> _Exercise requirements_
Look through the records below for the line holding "rewrite (subnet_drift_spec _". Write it out exactly, with each following line through the line holding "Exists_exists in He.".

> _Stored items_
(* ===== verification/KubeModel.v ===== *)
(** * The Kubernetes objects and the API server

    [karpv1.NodeClaim], [karpv1.NodePool] and [corev1.Node] hold the fields the
    program reads or writes; [KubeClient] is what it calls of
    [sigs.k8s.io/controller-runtime/pkg/client] and of karpenter's event
    recorder. *)

From stdpp Require Import base list strings gmap.
From Stdlib Require Import ZArith Lia.
From S2P Require Import Prelude GoStrings Api Sched.
From S2P Require Bootstrap.

Local Open Scope string_scope.

Notation Taint := Bootstrap.Taint (only parsing).

(** [karpv1.NodeClaim]; the minimal values of a requirement are not read. *)
Record NodeClaim (Q : Type) := {
  Claim_Meta : ObjectMeta;
  Claim_CreationTimestamp : Z;
  Claim_Requirements : list NodeSelectorRequirement;
  Claim_Taints : list Bootstrap.Taint;
  Claim_StartupTaints : list Bootstrap.Taint;
  Claim_Requests : ResourceList Q;
  Claim_NodeClassRef : option string;
  Claim_ProviderID : string;
  Claim_ImageID : string;
  Claim_NodeName : string;
  Claim_Capacity : ResourceList Q;
  Claim_Allocatable : ResourceList Q;
  Claim_Conditions : list Condition
}.
Arguments Claim_Meta {Q} _.
Arguments Claim_CreationTimestamp {Q} _.
Arguments Claim_Requirements {Q} _.
Arguments Claim_Taints {Q} _.
Arguments Claim_StartupTaints {Q} _.
Arguments Claim_Requests {Q} _.
Arguments Claim_NodeClassRef {Q} _.
Arguments Claim_ProviderID {Q} _.
Arguments Claim_ImageID {Q} _.
Arguments Claim_NodeName {Q} _.
Arguments Claim_Capacity {Q} _.
Arguments Claim_Allocatable {Q} _.
Arguments Claim_Conditions {Q} _.

Definition set_annotations (a : gmap string string) (m : ObjectMeta) : ObjectMeta := {|
  Meta_Name := Meta_Name m; Labels := Labels m; Annotations := a; Finalizers := Finalizers m;
  DeletionTimestamp := DeletionTimestamp m
|}.
Definition set_finalizers (f : list string) (m : ObjectMeta) : ObjectMeta := {|
  Meta_Name := Meta_Name m; Labels := Labels m; Annotations := Annotations m; Finalizers := f;
  DeletionTimestamp := DeletionTimestamp m
|}.

Definition set_claim_meta {Q} (m : ObjectMeta) (c : NodeClaim Q) : NodeClaim Q := {|
  Claim_Meta := m; Claim_CreationTimestamp := Claim_CreationTimestamp c;
  Claim_Requirements := Claim_Requirements c; Claim_Taints := Claim_Taints c;
  Claim_StartupTaints := Claim_StartupTaints c; Claim_Requests := Claim_Requests c;
  Claim_NodeClassRef := Claim_NodeClassRef c; Claim_ProviderID := Claim_ProviderID c;
  Claim_ImageID := Claim_ImageID c; Claim_NodeName := Claim_NodeName c;
  Claim_Capacity := Claim_Capacity c; Claim_Allocatable := Claim_Allocatable c;
  Claim_Conditions := Claim_Conditions c
|}.

Definition claim_annotation {Q} (c : NodeClaim Q) (k : string) : string :=
  from_ptr "" (Annotations (Claim_Meta c) !! k).
Definition claim_label {Q} (c : NodeClaim Q) (k : string) : string :=
  from_ptr "" (Labels (Claim_Meta c) !! k).

(** [karpv1.NodePool] and [corev1.Node] *)
Record NodePool := { Pool_Name : string; Pool_NodeClassRef : option string }.
Record Node := { Node_Name : string; Node_ProviderID : string; Node_Taints : list Bootstrap.Taint }.

(** [karpv1.TerminationFinalizer] and [corev1.TaintNodeUnreachable] *)
Definition TerminationFinalizer : string := karpenter_Group +:+ "/termination".
Definition TaintNodeUnreachable : string := "node.kubernetes.io/unreachable".

(** Events: the object they are about and their message. *)
Record Event := { Ev_Object : string; Ev_Reason : string; Ev_Message : string }.

(** A patch is sent with the object it was computed from; [lock] is the
    optimistic lock. *)
Class KubeClient (Q W : Type) : Type := {
  kube_GetNodeClass : string → run W OciNodeClass;
  kube_GetNodePool : string → run W NodePool;
  (** all node claims, or those of a node class *)
  kube_ListNodeClaims : option string → run W (list (NodeClaim Q));
  kube_ListNodes : run W (list Node);
  kube_DeleteNode : Node → run W unit;
  kube_PatchNodeClaim : NodeClaim Q → NodeClaim Q → run W unit;
  kube_PatchNodeClass : bool → OciNodeClass → OciNodeClass → run W unit;
  kube_PatchNodeClassStatus : OciNodeClass → OciNodeClass → run W unit;
  recorder_Publish : Event → run W unit
}.

(** [errors.As] follows wrapped errors; whether it also sees the error inside
    one of karpenter's typed errors is not decided here. *)
Class ErrorLib : Type := typed_Unwrap : bool.

Section Errors.
Context {errlib : ErrorLib}.

(** Some error of the chain satisfies [p]. *)
Fixpoint errors_As (p : gerror → bool) (e : gerror) : bool :=
  p e ||
  match e with
  | EWrap _ e' => errors_As p e'
  | EInsufficientCapacity e' | ENodeClassNotReady e' => typed_Unwrap && errors_As p e'
  | ENodeClaimNotFound (Some e') => typed_Unwrap && errors_As p e'
  | _ => false
  end.

(** [errors.IsNotFound], [errors.IsConflict] and
    [cloudprovider.IsNodeClaimNotFoundError] *)
Definition IsNotFound : gerror → bool :=
  errors_As (λ e, match e with EK8sNotFound => true | _ => false end).
Definition IsConflict : gerror → bool :=
  errors_As (λ e, match e with EK8sConflict => true | _ => false end).
Definition IsNodeClaimNotFoundError : gerror → bool :=
  errors_As (λ e, match e with ENodeClaimNotFound _ => true | _ => false end).

(** [client.IgnoreNotFound], [cloudprovider.IgnoreNodeClaimNotFoundError] *)
Definition IgnoreNotFound (e : gerror) : option gerror := if IsNotFound e then None else Some e.
Definition IgnoreNodeClaimNotFoundError (e : gerror) : option gerror :=
  if IsNodeClaimNotFoundError e then None else Some e.

(** [return zero, ignore(err)] *)
Definition ignoring {A} (zero : A) (ignored : option gerror) : res A :=
  match ignored with Some e => Err e | None => Ok zero end.
End Errors.

(** [ResourceList.Pods]: zero when absent. *)
Definition Pods_Value `{Quantities Q} (m : gmap string Q) : Z :=
  match m !! ResourcePods with Some q => Q_Value q | None => 0 end.

(** ** What the cloud provider uses of karpenter's library *)

Class CloudLib (Rq Rqs Q : Type) : Type := {
  (** [Requirements] is a map; [Requirement.Len] *)
  Reqs_map : Rqs → gmap string Rq;
  Req_Len : Rq → Z;
  (** [Offerings.Compatible], [InstanceType.Allocatable] *)
  Offerings_Compatible : Rqs → list (Offering Rqs) → list (Offering Rqs);
  Allocatable : InstanceType Rqs Q → gmap string Q;
  (** [resources.IsZero], [resources.Fits] *)
  Q_IsZero : Q → bool;
  Fits : gmap string Q → gmap string Q → bool
}.

Class CloudLibLaws (Rq Rqs Q : Type) {sched : Scheduling Rq Rqs} {lib : CloudLib Rq Rqs Q} : Prop := {
  map_New rs r : NoDup (map Req_Key rs) → r ∈ rs → Reqs_map (NewRequirements rs) !! Req_Key r = Some r;
  map_absent rs k : NoDup (map Req_Key rs) → k ∉ map Req_Key rs → Reqs_map (NewRequirements rs) !! k = None;
  Len_In k vs : Req_Len (NewRequirement k OpIn vs) = Z.of_nat (length (Req_Values (NewRequirement k OpIn vs)));
  Len_DoesNotExist k : Req_Len (NewRequirement k OpDoesNotExist []) = 0%Z;
  Offerings_Compatible_spec reqs l :
    Offerings_Compatible reqs l = List.filter (λ o, Reqs_Compatible reqs (Of_Requirements o)) l
}.

(** [status.ConditionSet] of operatorpkg: the root condition [Ready], and the
    setters of the others. *)
Class ConditionLib : Type := {
  cond_Ready : list Condition → ConditionStatus * string;
  cond_SetTrue : string → list Condition → list Condition;
  cond_SetFalse : string → string → string → list Condition → list Condition;
  cond_Status : string → list Condition → option ConditionStatus
}.

Class ConditionLaws {conds : ConditionLib} : Prop := {
  Status_SetTrue t l : cond_Status t (cond_SetTrue t l) = Some CondTrue;
  Status_SetFalse t r m l : cond_Status t (cond_SetFalse t r m l) = Some CondFalse;
  Status_SetTrue_ne t t' l : t ≠ t' → cond_Status t' (cond_SetTrue t l) = cond_Status t' l;
  Status_SetFalse_ne t t' r m l : t ≠ t' → cond_Status t' (cond_SetFalse t r m l) = cond_Status t' l
}.
(** C25: isSubnetDrifted reports drift exactly when some subnet of the node is not in the
    status, areSecurityGroupsDrifted exactly when the two sets of groups differ, and both fail
    exactly when the status is empty. *)
Theorem drift_comparisons (nodeClass : OciNodeClass) (subnets : list Subnet) (sgs : list NetworkSecurityGroup)
    (subnet_ids sg_ids : list string) :
  map Subnet_Id subnets = map Some subnet_ids → map NSG_Id sgs = map Some sg_ids →
  let known_subnets := map SS_Id (Status_Subnets (Status nodeClass)) in
  let known_sgs := map SSG_Id (Status_SecurityGroups (Status nodeClass)) in
  match isSubnetDrifted subnets nodeClass with
  | Ok reason => known_subnets ≠ [] ∧ (reason = "" ∧ (∀ id, id ∈ subnet_ids → id ∈ known_subnets) ∨
                   reason = SubnetDrift ∧ ∃ id, id ∈ subnet_ids ∧ id ∉ known_subnets)
  | Err _ => known_subnets = []
  | Panic _ => False
  end ∧
  match areSecurityGroupsDrifted sgs nodeClass with
  | Ok reason => known_sgs ≠ [] ∧ (reason = "" ∧ (∀ id, id ∈ sg_ids ↔ id ∈ known_sgs) ∨
                   reason = SecurityGroupDrift ∧ ¬ (∀ id, id ∈ sg_ids ↔ id ∈ known_sgs))
  | Err _ => known_sgs = []
  | Panic _ => False
  end.
Proof.
  intros Hsub Hsg known_subnets known_sgs. split.
  - unfold isSubnetDrifted. subst known_subnets.
    destruct (Status_Subnets (Status nodeClass)) as [|k ks]; [done|].
    rewrite (subnet_drift_spec _ _ _ Hsub). split; [done|].
    destruct (forallb _ subnet_ids) eqn:Hf.
    + left. split; [done|]. intros id Hid. rewrite forallb_forall in Hf.
      apply list_elem_of_In in Hid. by apply Hf, bool_decide_eq_true in Hid.
    + right. split; [done|]. apply not_true_iff_false in Hf. rewrite forallb_forall in Hf.
      destruct (decide (Exists (λ id, id ∉ map SS_Id (k :: ks)) subnet_ids)) as [He|He].
      * by apply Exists_exists in He.
      * destruct Hf. intros id Hid%list_elem_of_In. apply bool_decide_eq_true.
        destruct (decide (id ∈ map SS_Id (k :: ks))); [done|]. destruct He. apply Exists_exists. eauto.
  - unfold areSecurityGroupsDrifted. fold known_sgs. rewrite (map_res_deref NSG_Id sgs sg_ids Hsg).
    case_bool_decide as He.
    + destruct known_sgs as [|k ks]; [done|]. exfalso. set_solver.
    + simpl. assert (known_sgs ≠ []) as Hne by (intros Hn; apply He; by rewrite Hn).
      case_bool_decide as Heq; (split; [done|]).
      * left. split; [done|]. set_solver.
      * right. split; [done|]. intros Hall. apply Heq. set_solver.
Qed.

(** A call of a client, and the state after it. *)
Lemma world_call_Ok {W TC SC UC A} (m : run W A) (s s' : State W TC SC UC) a :
  on_world m s = (Ok a, s') → ∃ w, m (cp_world s) = (Ok a, w) ∧ s' = set_cp_world w s.
Proof. unfold on_world, zoom. destruct (m (cp_world s)) as [r w]. intros [= -> <-]. eauto. Qed.

Section DriftProperties.
Context {Rq Rqs Q W TC SC UC : Type} `{Scheduling Rq Rqs} `{Quantities Q} `{OfferingLib Rqs Q}
  {errlib : ErrorLib} `{ComputeClient W} `{VirtualNetworkClient W} `{KubeClient Q W} `{Clock W} {order : MapOrder}
  `{shapeCache : TTLCache (gmap string WrapShape) TC} `{TTLCache unit UC}.
Variable opts : Options.
Variable Price : WrapShape → res f32.
Variable ParseFloat_other : string → option f64.
Variable region : string.
Variable fuel : nat.

Notation State := (State W TC SC UC).
Notation image_drift := (isImageDrifted opts Price ParseFloat_other region fuel).
Notation class_drift := (isNodeClassDrifted opts Price ParseFloat_other region fuel).

(** What the status of the class says of a node: of its image ... *)
Definition image_current (class : OciNodeClass) (it : InstanceType Rqs Q) (image : string) : Prop :=
  ∃ best, List.find (image_fits it) (Status_Images (Status class)) = Some best ∧ SI_Id best = image.
(** ... of its groups, all and no others ... *)
Definition groups_current (class : OciNodeClass) (sgs : list NetworkSecurityGroup) : Prop :=
  ∃ ids, map NSG_Id sgs = map Some ids ∧ ∀ id, id ∈ ids ↔ id ∈ map SSG_Id (Status_SecurityGroups (Status class)).
(** ... and of its subnets. *)
Definition subnets_current (class : OciNodeClass) (subnets : list Subnet) : Prop :=
  ∀ sub, sub ∈ subnets → ∃ id, Subnet_Id sub = Some id ∧ id ∈ map SS_Id (Status_Subnets (Status class)).

Lemma isImageDrifted_Ok claim pool i class (s s' : State) r :
  image_drift claim pool i class s = (Ok r, s') →
  ∃ its (it : InstanceType Rqs Q) image,
    GetInstanceTypes opts Price ParseFloat_other region fuel (Some pool) s = (Ok its, s') ∧
    find_by_name (claim_label claim LabelInstanceTypeStable) its = Some it ∧ Inst_ImageId i = Some image ∧
    (r = "" ∧ image_current class it image ∨ r = ImageDrift ∧ ¬ image_current class it image).
Proof.
  unfold isImageDrifted. intros (its & s1 & Hits%map_err_Ok & Hc)%run_bind_Ok.
  destruct (find_by_name _ its) as [it|] eqn:Hit; [|done]. unfold image_current.
  destruct (Status_Images (Status class)) as [|img imgs]; [done|].
  apply run_bind_Ok in Hc as (image & s2 & (Himg%deref_Ok & ->)%lift_Ok & Hr). injection Hr as <- <-.
  exists its, it, image. split_and!; [done..|]. rewrite MapToInstanceTypes_first.
  destruct (List.find (image_fits it) (img :: imgs)) as [best|]; [|rewrite lookup_empty; right; split; [done|]; by intros (best & ? & _)].
  destruct (String.eqb_spec (SI_Id best) image) as [Heq|Hne].
  - rewrite Heq, lookup_singleton_eq. left. split; [done|]. by exists best.
  - rewrite lookup_singleton_ne by done. right. split; [done|]. intros (best0 & [= <-] & Hid). by apply Hne.
Qed.

Lemma areSecurityGroupsDrifted_Ok sgs class r :
  areSecurityGroupsDrifted sgs class = Ok r →
  r = "" ∧ groups_current class sgs ∨ r = SecurityGroupDrift ∧ ¬ groups_current class sgs.
Proof.
  unfold areSecurityGroupsDrifted, groups_current. case_bool_decide; [done|]. intros Hr. res_inv.
  match goal with H : map_res _ _ = Ok ?ids |- _ => apply map_deref_Ok in H as Heq; rename ids into sg_ids end.
  case_bool_decide as Hset; res_inv; [left|right]; (split; [done|]).
  - exists sg_ids. split; [done|]. set_solver.
  - intros (ids & Hids' & Hall). apply Hset. rewrite Heq in Hids'. apply (inj (fmap Some)) in Hids' as <-. set_solver.
Qed.

Lemma isSubnetDrifted_Ok subnets class r :
  isSubnetDrifted subnets class = Ok r →
  r = "" ∧ subnets_current class subnets ∨ r = SubnetDrift ∧ ¬ subnets_current class subnets.
Proof.
  unfold isSubnetDrifted, subnets_current. destruct (Status_Subnets (Status class)) as [|k ks]; [done|].
  induction subnets as [|sub subs IH]; simpl.
  - intros [= <-]. left. split; [done|]. intros sub Hsub. by apply elem_of_nil in Hsub.
  - intros Hr. apply bind_Ok in Hr as (id & Hid%deref_Ok & Hr). case_bool_decide as Hin.
    + destruct (IH Hr) as [[-> Hall]|[-> Hnot]]; [left|right]; (split; [done|]).
      * intros sub' [->|Hsub]%elem_of_cons; [eauto|by apply Hall].
      * intros Hall. apply Hnot. intros sub' Hsub. apply Hall. by right.
    + injection Hr as <-. right. split; [done|]. intros Hall. destruct (Hall sub) as (id' & Hid' & Hin'); [by left|].
      congruence.
Qed.

(** C24: A drift check that returns has looked, in this order, at the instance of the claim's
    provider id, the instance types of the pool, for the one with the name in the claim's label,
    the attachments of that instance, and the groups and subnets of its primary one. It reports
    ImageDrift when the image of the instance is not the first image of the class that fits the
    type; otherwise SecurityGroupDrift when the groups are not those of the status; otherwise
    SubnetDrift when a subnet is not in the status; and otherwise nothing. NodeClassDrift is
    never reported. *)
Theorem isNodeClassDrifted_spec (claim : NodeClaim Q) (pool : NodePool) (class : OciNodeClass)
    (s s' : State) (reason : string) :
  class_drift claim pool class s = (Ok reason, s') →
  ∃ i w1 its s2 (it : InstanceType Rqs Q) image vnics w3 sgs w4 subnets w5,
    Instance.Get (Claim_ProviderID claim) (cp_world s) = (Ok i, w1) ∧
    GetInstanceTypes opts Price ParseFloat_other region fuel (Some pool) (set_cp_world w1 s) = (Ok its, s2) ∧
    find_by_name (claim_label claim LabelInstanceTypeStable) its = Some it ∧ Inst_ImageId i = Some image ∧
    Instance.GetVnicAttachments opts i (cp_world s2) = (Ok vnics, w3) ∧
    Instance.GetSecurityGroups vnics true w3 = (Ok sgs, w4) ∧
    Instance.GetSubnets vnics true w4 = (Ok subnets, w5) ∧ s' = set_cp_world w5 s2 ∧
    (reason = ImageDrift ∧ ¬ image_current class it image ∨
     image_current class it image ∧
       (reason = SecurityGroupDrift ∧ ¬ groups_current class sgs ∨
        groups_current class sgs ∧
          (reason = SubnetDrift ∧ ¬ subnets_current class subnets ∨
           subnets_current class subnets ∧ reason = ""))) ∧
    reason ≠ NodeClassDrift.
Proof.
  unfold isNodeClassDrifted. intros Hd.
  apply run_bind_Ok in Hd as (i & s1 & (w1 & Hi & ->)%world_call_Ok & Hd).
  apply run_bind_Ok in Hd as (ri & s2 & Hri%map_err_Ok & Hd).
  apply run_bind_Ok in Hd as (vnics & s3 & (w3 & Hv & ->)%map_err_Ok%world_call_Ok & Hd).
  apply run_bind_Ok in Hd as (sgs & s4 & (w4 & Hsg & ->)%map_err_Ok%world_call_Ok & Hd).
  apply run_bind_Ok in Hd as (rg & s5 & (Hrg & ->)%map_err_Ok%lift_Ok & Hd).
  apply run_bind_Ok in Hd as (subnets & s6 & (w5 & Hsub & ->)%map_err_Ok%world_call_Ok & Hd).
  apply run_bind_Ok in Hd as (rs & s7 & (Hrs & ->)%map_err_Ok%lift_Ok & Hd). injection Hd as <- <-.
  apply isImageDrifted_Ok in Hri as (its & it & image & Hits & Hit & Himg & Hri).
  apply areSecurityGroupsDrifted_Ok in Hrg. apply isSubnetDrifted_Ok in Hrs.
  exists i, w1, its, s2, it, image, vnics, w3, sgs, w4, subnets, w5. do 8 (split; [done|]).
  destruct Hri as [[-> ?]|[-> ?]], Hrg as [[-> ?]|[-> ?]], Hrs as [[-> ?]|[-> ?]];
    (split; [unfold first_reason; simpl; tauto|by vm_compute]).
Qed.
End DriftProperties.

> _Solution for this exercise_
    rewrite (subnet_drift_spec _ _ _ Hsub). split; [done|].
    destruct (forallb _ subnet_ids) eqn:Hf.
    + left. split; [done|]. intros id Hid. rewrite forallb_forall in Hf.
      apply list_elem_of_In in Hid. by apply Hf, bool_decide_eq_true in Hid.
    + right. split; [done|]. apply not_true_iff_false in Hf. rewrite forallb_forall in Hf.
      destruct (decide (Exists (λ id, id ∉ map SS_Id (k :: ks)) subnet_ids)) as [He|He].
      * by apply Exists_exists in He.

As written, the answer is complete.